The African Development Bank (AfDB) has projected that Nigeria and the rest of the continent will suffer a Gross Domestic Product (GDP) loss of $189.7 billion this year.
The AfDB’s African Economic Outlook released yesterday stated: “Africa could suffer GDP losses in 2020 between $145.5 billion (baseline) and $189.7 billion (worst case).’’
The report noted that pre-COVID-19 estimates of African GDP had predicted a growth of $2.59 trillion for the year.
According to the AfDB, “some losses are carried over to 2021, as the projected recovery would be partial.”
For 2021 projected losses, AfDB said, “could be from $27.6 billion (baseline) up to $47 billion (worst case) from the potential GDP of $2.76 trillion without the pandemic”.
The continental bank said the most affected economies will be countries “with poor healthcare systems, those that rely heavily on tourism, international trade, and commodity exports, and those with high debt burdens and high dependence on volatile international financial flows”.
The pandemic, the report stated, has triggered a sudden uptick in inflation, in some cases by more than five per cent in the first quarter of 2020. This, the bank said, “has mainly been caused by disruptions in the supply of food and energy, the bulk of which are imported”.
According to the AfDB, “overall, although headline inflation,which includes food and basic energy prices, would be expected to rise, core inflation might remain stable until demand picks up after the pandemic”.
To the governments, the AfDB cautioned that “expansionary fiscal spending could double already high fiscal deficits’’.
“In 2020, deficits are projected to increase twofold, to eight percent of GDP, in the baseline scenario, and to go as high as nine percent in the worst-case scenario,” it said.
This worsening fiscal position, the AfDB said, “would be the result of above-the-line increases in budgetary outlays on COVID-19-related health spending, unemployment benefits, targeted wage subsidies and direct transfers, and tax cuts and deferrals”.
On the debt side, the AfDB predicted that COVID-19 will “add to sovereign debt burdens as COVID-19 heightens the likelihood of a widespread and far-reaching sovereign debt crisis if debt is not properly managed”.
According to the bank, many countries in Africa entered the crisis period with high debt-to-GDP ratios, which are projected to increase further by up to 10 percentage points beyond the pre-COVID trajectory in 2020 and 2021.
The sovereign debt buildup the bank lamented “is particularly worrisome because of its changing risk structure in Africa as a result of the increasing share of commercial debt eurobonds and other private creditors and the high foreign currency denomination of Africa’s debt.”

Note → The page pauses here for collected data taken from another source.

(** * Drop-off tracker: time-zone bucketing, range queries and record store

    A shallow embedding of the date logic of [app.py] and [app2.py]:
    the [UTCDateTime] column type, the dashboard's day bucketing, the
    range computed by [get_dropoffs_in_range], the tracking-number
    cleaning of [add_tracking] and the row removal of [delete_tracking].

    Conventions.  Time is counted in microseconds, the resolution of
    Python's [datetime].  A naive datetime is the number of microseconds
    of its wall-clock fields since 1970-01-01 00:00:00; an aware one adds
    its [tzinfo].  A string is the list of its code points.

    The range of [datetime], years 1 to 9999, is checked where a date
    typed by the user enters the arithmetic: there the [OverflowError] of
    Python is an outcome of the model.  Stored timestamps are written by
    [datetime.now] and are taken to lie far from both ends of the range;
    the conversions applied to them carry no check. *)

From Stdlib Require Import ZArith List Bool Lia String Ascii Sorting.Sorted Permutation.
Import ListNotations.
Open Scope Z_scope.

(** ** Strings *)

(** A Python [str]: the sequence of its code points. *)
Definition pystr := list Z.

(** The text of a literal, one code point per character. *)
Definition py (s : string) : pystr :=
  map (fun c => Z.of_nat (nat_of_ascii c)) (list_ascii_of_string s).

Coercion py : string >-> pystr.

Arguments Some {A} & a.

(** [a == b] *)
Fixpoint pystr_eqb (a b : pystr) : bool :=
  match a, b with
  | [], [] => true
  | x :: a', y :: b' => (x =? y) && pystr_eqb a' b'
  | _, _ => false
  end.

(** ** Exceptions *)

Inductive exn := ValueError | OverflowError.

(** What a computation that may raise comes to; [NoAnswer] stands for a
    recursion that ran out of fuel. *)
Inductive result (A : Type) :=
| Ok (a : A)
| Raise (e : exn)
| NoAnswer.

Arguments Ok {A} a.
Arguments Raise {A} e.
Arguments NoAnswer {A}.

Definition bind {A B : Type} (c : result A) (k : A -> result B) : result B :=
  match c with
  | Ok a => k a
  | Raise e => Raise e
  | NoAnswer => NoAnswer
  end.

Notation "x <- c ;; k" := (bind c (fun x => k))
  (at level 61, c at next level, right associativity).

(** ** Durations (Python's [timedelta]) *)

Definition SECOND : Z := 1000000.
Definition MINUTE : Z := 60 * SECOND.
Definition HOUR : Z := 60 * MINUTE.
Definition DAY : Z := 24 * HOUR.

(** [timedelta(days, seconds, microseconds)] *)
Definition timedelta (days seconds microseconds : Z) : Z :=
  days * DAY + seconds * SECOND + microseconds.

(** ** Calendar dates *)

Definition is_leap (y : Z) : bool :=
  ((y mod 4 =? 0) && negb (y mod 100 =? 0)) || (y mod 400 =? 0).

Definition days_in_month (y m : Z) : Z :=
  if m =? 2 then (if is_leap y then 29 else 28)
  else if (m =? 4) || (m =? 6) || (m =? 9) || (m =? 11) then 30
  else 31.

(** Days from 1970-01-01 to the civil date [y]-[m]-[d] in the proleptic
    Gregorian calendar ([date.toordinal] shifted to the Unix epoch). *)
Definition days_from_civil (y m d : Z) : Z :=
  let y' := if m <=? 2 then y - 1 else y in
  let era := y' / 400 in
  let yoe := y' - era * 400 in
  let mp := (m + 9) mod 12 in
  let doy := (153 * mp + 2) / 5 + d - 1 in
  let doe := yoe * 365 + yoe / 4 - yoe / 100 + doy in
  era * 146097 + doe - 719468.

Record date := mk_date { year : Z; month : Z; day : Z }.

Definition toordinal (d : date) : Z := days_from_civil (year d) (month d) (day d).

Definition date_le (a b : date) : Prop := toordinal a <= toordinal b.
Definition date_lt (a b : date) : Prop := toordinal a < toordinal b.

(** ** Datetimes *)

(** The two kinds of [tzinfo] the program meets: [timezone.utc] and the
    fixed-offset instances pytz attaches to a localized value (one per
    period of the zone: its UTC offset and whether it is daylight time). *)
Inductive tzinfo :=
| timezone_utc
| pytz_tzinfo (off : Z) (is_dst : bool).

Definition utcoffset (tz : tzinfo) : Z :=
  match tz with
  | timezone_utc => 0
  | pytz_tzinfo off _ => off
  end.

Inductive datetime :=
| Naive (wall : Z)
| Aware (wall : Z) (tz : tzinfo).

Definition wall_of (dt : datetime) : Z :=
  match dt with Naive w => w | Aware w _ => w end.

(** The UTC instant of a value.  Python reads a naive value in the
    system's zone when it has to; the server's zone is taken to be UTC.
    The program never relies on it: every [astimezone] is guarded by a
    test of [tzinfo] or applied to a loaded, aware value. *)
Definition instant (dt : datetime) : Z :=
  match dt with
  | Naive w => w
  | Aware w tz => w - utcoffset tz
  end.

Definition tzinfo_of (dt : datetime) : option tzinfo :=
  match dt with Naive _ => None | Aware _ tz => Some tz end.

(** [dt.date()]: the calendar day of the wall-clock fields, as a day number. *)
Definition date_of (dt : datetime) : Z := wall_of dt / DAY.

(** [datetime(y, m, d, 0, 0, 0)] as built by [strptime(...).replace(hour=0, ...)]
    or [datetime.combine(d, datetime.min.time())]. *)
Definition midnight (d : date) : Z := toordinal d * DAY.

(** [datetime.min] is 0001-01-01 00:00:00 and [datetime.max] is
    9999-12-31 23:59:59.999999. *)
Definition MIN_ORDINAL : Z := days_from_civil 1 1 1.
Definition MAX_ORDINAL : Z := days_from_civil 9999 12 31.
Definition datetime_min : Z := MIN_ORDINAL * DAY.
Definition datetime_max : Z := (MAX_ORDINAL + 1) * DAY - 1.

Definition representable (w : Z) : bool := (datetime_min <=? w) && (w <=? datetime_max).

(** The result of datetime arithmetic: the fields [w], or the
    [OverflowError] "date value out of range". *)
Definition checked (w : Z) : result Z :=
  if representable w then Ok w else Raise OverflowError.

(** [value.replace(tzinfo=timezone.utc)] *)
Definition replace_tzinfo_utc (dt : datetime) : datetime :=
  Aware (wall_of dt) timezone_utc.

(** [value.astimezone(timezone.utc)] *)
Definition astimezone_utc (dt : datetime) : datetime :=
  Aware (instant dt) timezone_utc.

(** ** pytz zones *)

(** One entry of [_transition_info]: the UTC offset in force and its
    daylight flag. *)
Record ttinfo := tt { tt_off : Z; tt_dst : bool }.

(** A zone is the info in force before the first transition and the sorted
    list of (UTC transition time in seconds, info from then on), that is
    [_utc_transition_times] and [_transition_info]. *)
Record zone := mk_zone { z_initial : ttinfo; z_transitions : list (Z * ttinfo) }.

(** [_transition_info[max(0, bisect_right(_utc_transition_times, u) - 1)]]:
    the info of the last transition at or before [u]. *)
Fixpoint info_at (cur : ttinfo) (trs : list (Z * ttinfo)) (u : Z) : ttinfo :=
  match trs with
  | [] => cur
  | (t, i) :: rest => if u <? t * SECOND then cur else info_at i rest u
  end.

Definition zone_info (z : zone) (u : Z) : ttinfo :=
  info_at (z_initial z) (z_transitions z) u.
Section Shape.

Variable kernel : np.ufunc -> float -> float.
Variable kernel_hypot : float -> float -> float.
Variable npts : nat.

Lemma ufunc1_allocates (k : float -> float) (x : value) (h : heap) :
  allocates h (np.ufunc1 k x h).
Proof.
  destruct x; apply allocates_none; discriminate.
Qed.

Lemma ufunc2_allocates (x y : value) (h : heap) :
  allocates h (np.ufunc2 kernel_hypot x y h).
Proof.
  destruct x as [s|a|l], y as [t|b|l']; run;
    try (apply allocates_none; discriminate).
  destruct (np.loop2 kernel_hypot a b); apply allocates_none; discriminate.
Qed.

Lemma call_allocates (F : catalog) (x : value) (h : heap) :
  allocates h (call kernel F x h).
Proof.
  destruct x as [s|a|l].
  - rewrite call_scalar. apply allocates_none. discriminate.
  - rewrite call_array. apply allocates_none. discriminate.
  - destruct (nth_error h l) as [[u|d]|] eqn:Hl.
    + rewrite (call_instance kernel F h l Hl).
      apply allocates_new.
    + rewrite (call_foreign kernel F h l Hl). apply ufunc1_allocates.
    + destruct F; run; known Hl; apply allocates_none; discriminate.
Qed.

(** [hypot] on an instance and an instance. *)
Lemma hypot_instances (h : heap) (lx ly : loc) (ux uy : UncertainFunction) :
  nth_error h lx = Some (Instance ux) ->
  nth_error h ly = Some (Instance uy) ->
  umath.hypot kernel_hypot npts (Ref lx) (Ref ly) h =
  match np.loop2 kernel_hypot (_mcpts ux) (_mcpts uy) with
  | Return m =>
      (Return (Ref (length h)),
       h ++ [Instance (mkUncertainFunction (np.mean m) m)])
  | Raise e => (Raise e, h)
  end.
Proof.
  intros Hx Hy. run. known2 Hx Hy.
  destruct (np.loop2 kernel_hypot (_mcpts ux) (_mcpts uy)); reflexivity.
Qed.

(** [hypot] on an instance and a scalar: the scalar becomes a constant
    object of [npts] samples first. *)
Lemma hypot_instance_scalar (h : heap) (lx : loc) (ux : UncertainFunction) (c : float) :
  nth_error h lx = Some (Instance ux) ->
  umath.hypot kernel_hypot npts (Ref lx) (Scalar c) h =
  match np.loop2 kernel_hypot (_mcpts ux) (repeat c npts) with
  | Return m =>
      (Return (Ref (length (h ++ [Instance (mkUncertainFunction c (repeat c npts))]))),
       (h ++ [Instance (mkUncertainFunction c (repeat c npts))])
         ++ [Instance (mkUncertainFunction (np.mean m) m)])
  | Raise e => (Raise e, h ++ [Instance (mkUncertainFunction c (repeat c npts))])
  end.
Proof.
  intros Hx. run. known Hx.
  rewrite (nth_error_kept h _ lx Hx). cbv beta iota zeta.
  rewrite nth_error_new. cbv beta iota zeta. cbn [_mcpts].
  destruct (np.loop2 kernel_hypot (_mcpts ux) (repeat c npts)); reflexivity.
Qed.

(** [hypot] whose first argument is not an instance: numpy receives both
    arguments as they are. *)
Lemma hypot_first_plain (x y : value) (h : heap) :
  (forall l u, x = Ref l -> nth_error h l <> Some (Instance u)) ->
  umath.hypot kernel_hypot npts x y h = np.ufunc2 kernel_hypot x y h.
Proof.
  intros Hx. destruct x as [s|a|l]; try reflexivity.
  destruct (nth_error h l) as [[u|d]|] eqn:Hl.
  - destruct (Hx l u eq_refl Hl).
  - unfold umath.hypot, bind, isinstance. known Hl. reflexivity.
  - unfold umath.hypot, bind, isinstance. known Hl. reflexivity.
Qed.

Lemma hypot_allocates (x y : value) (h : heap) :
  allocates h (umath.hypot kernel_hypot npts x y h).
Proof.
  destruct x as [s|a|lx];
    try (rewrite hypot_first_plain by discriminate; apply ufunc2_allocates).
  destruct (nth_error h lx) as [[ux|dx]|] eqn:Hx;
    try (rewrite hypot_first_plain by (intros ? ? [= <-]; congruence);
         apply ufunc2_allocates).
  destruct y as [c|b|ly].
  - rewrite (hypot_instance_scalar h lx c Hx).
    destruct (np.loop2 kernel_hypot (_mcpts ux) (repeat c npts)).
    + apply allocates_one.
    + apply allocates_raise.
  - run. known Hx. apply allocates_none. discriminate.
  - destruct (nth_error h ly) as [[uy|dy]|] eqn:Hy.
    + rewrite (hypot_instances h lx ly Hx Hy).
      destruct (np.loop2 kernel_hypot (_mcpts ux) (_mcpts uy)).
      * apply allocates_new.
      * apply allocates_none. discriminate.
    + run. known2 Hx Hy. apply allocates_none. discriminate.
    + run. known2 Hx Hy. apply allocates_none. discriminate.
Qed.

End Shape.

Lemma allocates_nominal (h : heap) (r : outcome value * heap) (R : UncertainFunction) :
  allocates h r -> result_object r = Some R ->
  nominal_value R = np.mean (_mcpts R).
Proof.
  intros [t [_ Hfresh]] HR. destruct r as [[[s|a|l]|e] h']; try discriminate HR.
  destruct (Hfresh l eq_refl) as [_ [m Hm]].
  cbn [result_object snd] in HR, Hm. rewrite Hm in HR.
  injection HR as <-. reflexivity.
Qed.

Lemma allocates_untouched (h : heap) (r : outcome value * heap) :
  allocates h r -> untouched h r.
Proof.
  intros [t [Ht _]] l o Hl. rewrite Ht. apply nth_error_kept, Hl.
Qed.

Lemma allocates_fresh (h : heap) (r : outcome value * heap) :
  allocates h r -> fresh_result h r.
Proof.
  intros [t [_ Hfresh]] l Hr. destruct (Hfresh l Hr) as [Hle [m Hm]]. split.
  - apply nth_error_None, Hle.
  - exists (mkUncertainFunction (np.mean m) m). exact Hm.
Qed.

(** ** Evaluated examples *)

(** The square root of the samples 1, 4, 9: the new nominal value is the
    mean 2 of the roots, not the root of the old nominal value. *)
Example sqrt_of_1_4_9 :
  umath.sqrt (Ref 0) h149 =
  (Return (Ref 1), h149 ++ [Instance (mkUncertainFunction 2 [1; 2; 3]%float)])
  /\ nominal_value u149 = np.mean (_mcpts u149)
  /\ PrimFloat.sqrt (nominal_value u149) = 0x1.1482f86c40c43p+1%float.
Proof. repeat split; reflexivity. Qed.

(** A domain error of the primitive reaches the caller as numpy produces
    it: the square root of [-1] is [nan], for a plain scalar and for a
    sample alike. *)
Example sqrt_of_minus_one :
  umath.sqrt (Scalar (-1)) [] = (Return (Scalar nan), []) /\
  umath.sqrt (Ref 0) [Instance (mkUncertainFunction (-1) [-1]%float)] =
    (Return (Ref 1),
     [Instance (mkUncertainFunction (-1) [-1]%float);
      Instance (mkUncertainFunction nan [nan])]).
Proof. split; reflexivity. Qed.

(** The mean of no samples is [nan]. *)
Example abs_of_no_samples :
  umath.abs (Ref 0) [Instance (mkUncertainFunction 0 [])] =
    (Return (Ref 1),
     [Instance (mkUncertainFunction 0 []);
      Instance (mkUncertainFunction nan [])]).
Proof. reflexivity. Qed.

(** ** The claims *)



(** C2. Nominal is mean: whenever a function of the catalog, of one or two
    arguments, returns an uncertain quantity, its nominal value is
    [np.mean] of its own samples. *)
Theorem nominal_is_mean
    (kernel : np.ufunc -> float -> float)
    (kernel_hypot : float -> float -> float) (npts : nat) :
  (forall (F : catalog) (x : value) (h : heap) (R : UncertainFunction),
      result_object (call kernel F x h) = Some R ->
      nominal_value R = np.mean (_mcpts R)) /\
  (forall (x y : value) (h : heap) (R : UncertainFunction),
      result_object (umath.hypot kernel_hypot npts x y h) = Some R ->
      nominal_value R = np.mean (_mcpts R)).
Proof.
  split.
  - intros F x h R. apply allocates_nominal with (h := h), call_allocates.
  - intros x y h R. apply allocates_nominal with (h := h), hypot_allocates.
Qed.

Lemma nominal_is_mean_sqrt :
  result_object (umath.sqrt (Ref 0) h149) =
    Some (mkUncertainFunction 2 [1; 2; 3]%float) /\
  nominal_value (mkUncertainFunction 2 [1; 2; 3]%float) = np.mean [1; 2; 3]%float.
Proof.
  split; [reflexivity|].
  exact (proj1 (nominal_is_mean (fun _ => PrimFloat.sqrt) sqrt_of_squares 3)
           Sqrt (Ref 0) h149 (mkUncertainFunction 2 [1; 2; 3]%float) eq_refl).
Defined.

(** C3. Coercion in [hypot], evaluated at a plain scalar first and an
    uncertain quantity second: the test looks at the first argument only,
    so nothing is coerced and numpy receives the object; with the
    arguments exchanged the scalar is coerced and a result is built. *)
Theorem hypot_scalar_first_not_coerced :
  umath.hypot sqrt_of_squares 2 (Scalar 3) (Ref 0) [Instance u40] =
    (Raise TypeError, [Instance u40]) /\
  umath.hypot sqrt_of_squares 2 (Ref 0) (Scalar 3) [Instance u40] =
    (Return (Ref 2),
     [Instance u40;
      Instance (mkUncertainFunction 3 [3; 3]%float);
      Instance (mkUncertainFunction 4 [5; 3]%float)]).
Proof. split; reflexivity. Qed.

(** C4. Pass-through: on a plain scalar or array every function of the
    catalog is the numpy primitive applied to the argument, and [hypot] on
    two plain arguments is [np.hypot] applied to them. *)
Theorem pass_through
    (kernel : np.ufunc -> float -> float)
    (kernel_hypot : float -> float -> float) (npts : nat) :
  (forall (F : catalog) (x : value) (h : heap),
      is_plain x = true ->
      call kernel F x h = np.ufunc1 (primitive kernel F) x h) /\
  (forall (x y : value) (h : heap),
      is_plain x = true -> is_plain y = true ->
      umath.hypot kernel_hypot npts x y h = np.ufunc2 kernel_hypot x y h).
Proof.
  split.
  - intros F [s|a|l] h Hx; try discriminate Hx.
    + apply call_scalar.
    + apply call_array.
  - intros x y h Hx _. apply hypot_first_plain.
    intros l u ->. discriminate Hx.
Qed.

Lemma pass_through_sqrt_array :
  is_plain (Array [1; 4; 9]%float) = true /\
  umath.sqrt (Array [1; 4; 9]%float) [] = (Return (Array [1; 2; 3]%float), []).
Proof.
  split; [reflexivity|].
  exact (proj1 (pass_through (fun _ => PrimFloat.sqrt) sqrt_of_squares 3)
           Sqrt (Array [1; 4; 9]%float) [] eq_refl).
Defined.

(** C5, counterexample. Two uncertain quantities with one and with two
    samples: no error, numpy stretches the single sample and a result
    with two samples is built. *)
Lemma hypot_broadcasts_single_sample :
  length (_mcpts u3) = 1 /\ length (_mcpts u40) = 2 /\
  umath.hypot sqrt_of_squares 2 (Ref 0) (Ref 1) [Instance u3; Instance u40] =
    (Return (Ref 2),
     [Instance u3; Instance u40;
      Instance (mkUncertainFunction 4 [5; 3]%float)]).
Proof. repeat split; reflexivity. Qed.
Lemma Index_absent (info m : string) : ~ occurs info m -> Index info m = (-1)%Z.
Proof.
  intros Hno. unfold Index.
  destruct (Index_from_spec info m 0) as [[Hi _] | [pre [post [[Heq _] _]]]];
    [exact Hi |].
  elim Hno. now exists pre, post.
Qed.

Lemma Index_firstAt (info m pre post : string) :
  firstAt info m pre post ->
  Index info m = Z.of_nat (length pre) /\
  drop (Z.to_nat (Index info m) + length m) info = post.
Proof.
  intros Hf. unfold Index.
  destruct (Index_from_spec info m 0) as [[_ Hno] | [pre' [post' [Hf' Hi]]]].
  - elim Hno. destruct Hf as [Heq _]. now exists pre, post.
  - destruct (firstAt_unique Hf Hf') as [<- <-]. rewrite Hi. cbn [Z.add].
    split; [reflexivity |]. rewrite Nat2Z.id. destruct Hf as [-> _].
    rewrite drop_add, drop_app. apply drop_app.
Qed.

(** The converses, to settle by computing whether and where a marker
    occurs. *)
Lemma Index_none (info m : string) : Index info m = (-1)%Z -> ~ occurs info m.
Proof.
  intros Hi. unfold Index in Hi.
  destruct (Index_from_spec info m 0) as [[_ Hno] | [pre [post [_ Hp]]]];
    [exact Hno | lia].
Qed.

Lemma Index_found (info m : string) (n : nat) :
  Index info m = Z.of_nat n ->
  firstAt info m (take n info) (drop (n + length m) info).
Proof.
  intros Hn. unfold Index in Hn.
  destruct (Index_from_spec info m 0) as [[Hi _] | [pre [post [Hf Hi]]]];
    [lia |].
  assert (n = length pre) by lia. subst n.
  pose proof Hf as [Heq _].
  assert (Ht : take (length pre) info = pre) by (rewrite Heq; apply take_app).
  assert (Hd : drop (length pre + length m) info = post)
    by (rewrite Heq, drop_add, drop_app; apply drop_app).
  rewrite Ht, Hd. exact Hf.
Qed.

(** *** Digits *)

Lemma extractDigits_run (n : nat) (s : string) :
  extractDigits n s = take n (digitRun s).
Proof.
  revert s. induction n as [| n IH]; intros s; cbn.
  - now destruct (digitRun s).
  - destruct s as [| c s]; cbn; [reflexivity |].
    destruct (isDigit c); [now rewrite IH | reflexivity].
Qed.

Lemma ParseInt_value_min (digits : string) :
  ParseInt_value digits = Z.min (decimal digits) MaxInt64.
Proof.
  unfold ParseInt_value. destruct digits as [| c d]; [reflexivity |].
  destruct (MaxInt64 <? decimal (String c d))%Z eqn:H.
  - apply Z.ltb_lt in H. lia.
  - apply Z.ltb_ge in H. lia.
Qed.

Lemma valueOr0_absent (info m : string) : ~ occurs info m -> valueOr0 info m = 0%Z.
Proof. intros H. unfold valueOr0. now rewrite (Index_absent H). Qed.

Lemma valueOr0_firstAt (info m pre post : string) :
  firstAt info m pre post ->
  valueOr0 info m = Z.min (decimal (digitsRead post)) MaxInt64.
Proof.
  intros H. unfold valueOr0. destruct (Index_firstAt H) as [Hi Hd].
  rewrite Hd. rewrite Hi at 1.
  destruct (Z.of_nat (length pre) =? -1)%Z eqn:E; [apply Z.eqb_eq in E; lia |].
  now rewrite ParseInt_value_min, extractDigits_run.
Qed.

(** *** One round of the parser, and the three lists *)

Lemma parseInfoStat_eq (info : string) (stats : Stats) (k : string) :
  parseInfoStat info stats k =
  if (Index info k =? -1)%Z then stats
  else assignStat k (valueOr0 info k) stats.
Proof.
  unfold parseInfoStat, valueOr0. now destruct (Index info k =? -1)%Z.
Qed.

Lemma valueOr0_none (info k : string) :
  (Index info k =? -1)%Z = true -> valueOr0 info k = 0%Z.
Proof. unfold valueOr0. now intros ->. Qed.

Ltac split_on_markers info :=
  repeat match goal with
         | |- context [(Index info ?k =? -1)%Z] =>
             let E := fresh "E" in
             destruct (Index info k =? -1)%Z eqn:E;
             [rewrite ?(valueOr0_none E) |]
         end.

(** What [parseInfoStats] gives for the markers asked from a replica. *)
Lemma parseInfoStats_replica (info : string) :
  parseInfoStats info clusterReplicaKeyPrefixes =
  mkStats 0 0 (valueOr0 info redisInfoPrefixHits)
          (valueOr0 info redisInfoPrefixMisses) 0 0 0.
Proof.
  unfold parseInfoStats, clusterReplicaKeyPrefixes. cbn [fold_left].
  rewrite !parseInfoStat_eq. split_on_markers info; reflexivity.
Qed.

(** What it gives for the markers asked from a master of a cluster: the
    value read at [maxmemory:] is not in it. *)
Lemma parseInfoStats_master (info : string) :
  parseInfoStats info clusterMasterKeyPrefixes =
  mkStats (valueOr0 info redisInfoPrefixMem)
          (valueOr0 info redisInfoPrefixTotalSystemMem)
          (valueOr0 info redisInfoPrefixHits)
          (valueOr0 info redisInfoPrefixMisses)
          0
          (valueOr0 info redisInfoPrefixExpiredKeys)
          (valueOr0 info redisInfoPrefixEvictedKeys).
Proof.
  unfold parseInfoStats, clusterMasterKeyPrefixes. cbn [fold_left].
  rewrite !parseInfoStat_eq. split_on_markers info; reflexivity.
Qed.

(** And for the markers asked from a single node. *)
Lemma parseInfoStats_single (info : string) (db : Z) :
  parseInfoStats info (statsKeyPrefixes false db) =
  mkStats (valueOr0 info redisInfoPrefixMem)
          (valueOr0 info redisInfoPrefixTotalSystemMem)
          (valueOr0 info redisInfoPrefixHits)
          (valueOr0 info redisInfoPrefixMisses)
          (valueOr0 info (keysCountPrefix db))
          (valueOr0 info redisInfoPrefixExpiredKeys)
          (valueOr0 info redisInfoPrefixEvictedKeys).
Proof.
  unfold parseInfoStats, statsKeyPrefixes, clusterMasterKeyPrefixes.
  cbn [fold_left app].
  rewrite !parseInfoStat_eq. split_on_markers info; reflexivity.
Qed.

(** *** Reports that read alike *)

Lemma parseInfoStat_same (info info' : string) (stats : Stats) (m : string) :
  sameReading info info' m ->
  parseInfoStat info stats m = parseInfoStat info' stats m.
Proof.
  intros [[H H'] | (pre & post & pre' & post' & H & H' & Hd)];
    rewrite !parseInfoStat_eq.
  - now rewrite (Index_absent H), (Index_absent H').
  - rewrite (valueOr0_firstAt H), (valueOr0_firstAt H'), Hd.
    destruct (Index_firstAt H) as [-> _]. destruct (Index_firstAt H') as [-> _].
    destruct (Z.of_nat (length pre) =? -1)%Z eqn:E;
      [apply Z.eqb_eq in E; lia |].
    destruct (Z.of_nat (length pre') =? -1)%Z eqn:E';
      [apply Z.eqb_eq in E'; lia |].
    reflexivity.
Qed.

Lemma parseInfoStats_same (info info' : string) (L : list string) :
  (forall m, In m L -> sameReading info info' m) ->
  parseInfoStats info L = parseInfoStats info' L.
Proof.
  unfold parseInfoStats. generalize zeroStats.
  induction L as [| m L IH]; intros stats H; cbn [fold_left].
  - reflexivity.
  - rewrite (parseInfoStat_same stats (H m (or_introl eq_refl))).
    apply IH. intros k Hk. apply H. now right.
Qed.

(** *** The claim of the specification, and where the code leaves it *)

Ltac read_marker :=
  split;
  [ intros pre post Hf; rewrite <- (valueOr0_firstAt Hf); reflexivity
  | intros Hno; rewrite <- (valueOr0_absent Hno); reflexivity ].

(** Twenty digits do not fit an [int64]: the field holds the largest
    [int64] and not the integer the digits form. *)
Lemma parseInfoStats_overflow :
  firstAt "used_memory:99999999999999999999" redisInfoPrefixMem
          EmptyString "99999999999999999999" /\
  Memory (parseInfoStats "used_memory:99999999999999999999"
                         clusterMasterKeyPrefixes) = MaxInt64 /\
  ~ markerClaim "used_memory:99999999999999999999" clusterMasterKeyPrefixes
                redisInfoPrefixMem.
Proof.
  assert (Hf : firstAt "used_memory:99999999999999999999" redisInfoPrefixMem
                       EmptyString "99999999999999999999")
    by exact (@Index_found "used_memory:99999999999999999999"
                           redisInfoPrefixMem 0 eq_refl).
  split; [exact Hf | split; [reflexivity |]].
  intros [H _]. specialize (H _ _ Hf). vm_compute in H. discriminate.
Qed.

(** The value read at [maxmemory:] is stored only if [MaxMemory] is
    already positive, which it is not when the marker comes up: a configured
    limit is never reported, and the system's total memory takes its place. *)
Lemma parseInfoStats_maxmemory_unread :
  MaxMemory (parseInfoStats "maxmemory:1000" clusterMasterKeyPrefixes) = 0%Z /\
  MaxMemory (parseInfoStats "maxmemory:1000 total_system_memory:8000"
                            clusterMasterKeyPrefixes) = 8000%Z /\
  ~ markerClaim "maxmemory:1000" clusterMasterKeyPrefixes redisInfoPrefixMaxMem.
Proof.
  split; [reflexivity | split; [reflexivity |]].
  intros [H _].
  specialize (H EmptyString "1000" (@Index_found "maxmemory:1000" redisInfoPrefixMaxMem
                                        0 eq_refl)).
  vm_compute in H. discriminate.
Qed.

(** C6, as the code has it.  Let the list of markers be one of those the
    package passes to [parseInfoStats].  For each marker of the list other
    than [maxmemory:], and for [total_system_memory:] when the report has no
    [maxmemory:]: if the marker occurs, its field is the integer formed by
    the run of at most 20 decimal digits after its first instance, or the
    largest [int64] when that integer is above the range; if it does not
    occur its field is zero.  Nothing else in the report counts: two reports
    whose digits read at every marker of the list agree give the same
    result. *)
Theorem parseInfoStats_markers (info : string) (L : list string) :
  fixedMarkers L ->
  (forall m, In m L ->
     m <> redisInfoPrefixMaxMem ->
     (m = redisInfoPrefixTotalSystemMem -> ~ occurs info redisInfoPrefixMaxMem) ->
     markerReading info L m) /\
  (forall info',
     (forall m, In m L -> sameReading info info' m) ->
     parseInfoStats info L = parseInfoStats info' L).
Proof.
  intros HL. split; [| intros info' H; exact (parseInfoStats_same H)].
  intros m Hin Hmax _. unfold markerReading.
  destruct HL as [-> | [[|] [db ->]]].
  - rewrite parseInfoStats_replica.
    destruct Hin as [<- | [<- | []]]; read_marker.
  - rewrite parseInfoStats_master.
    destruct Hin as [<- | [<- | [<- | [<- | [<- | [<- | [<- | []]]]]]]];
      try (now elim Hmax); read_marker.
  - rewrite parseInfoStats_single.
    destruct Hin as [<- | [<- | [<- | [<- | [<- | [<- | [<- | [<- | []]]]]]]]];
      try (now elim Hmax); read_marker.
Qed.

End RedisInfoFacts.

(* ===================================================================== *)
(** ** The theorems at work on concrete backends *)

Module Examples.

Remittances which grew to $86.2 billion in 2019 on the back of a pickup in global economic growth and rising migration has now been threatened by COVID-19 and exposed countries which rely heavily on remittances to shocks “especially in high income economies where migrant jobs and incomes are threatened.”
Foreign direct investment which picked up in 2018 by 10.9 percent, reaching $45.9 billion, and improved further to an estimated $49 billion in 2019 is also expected to fall in 2020 as investors reduce or postpone their investments amid uncertainties.
Official Development Assistance (ODA), which has risen since 2016 (by 1.2 percent in 2018), could be constrained by the impact of the crisis on advanced economies.
In 2021, the number of extreme poor, the AfDB said “could increase by 34-49.2 million due to the pandemic as GDP growth continues to fall below population growth rates.”
Specifically, Nigeria being and Africa’s most populous country “would record the largest increases 8.5 in the baseline scenario in 2020, and 11.5 in the worst-case scenario. There will be an estimated job loss in the tens of millions.
The AfDB advised African governments that “given the global scale of the COVID-19 pandemic and its repercussions, governments and development partners must respond in a coordinated, targeted, and rapid manner to be effective in limiting its impacts.”
According to the bank, “across Africa, the response must be well-sequenced and multipronged, involving: a public health response to contain the spread of the virus and minimize fatalities.”
It called for “a monetary policy response to ease liquidity constraints and solvency risks, a fiscal response to cushion the economic impacts of the pandemic on livelihoods and to assist businesses, labor market policies to protect workers and their jobs, and structural policies to enable African economies to rebuild and enhance their resilience to future shocks.”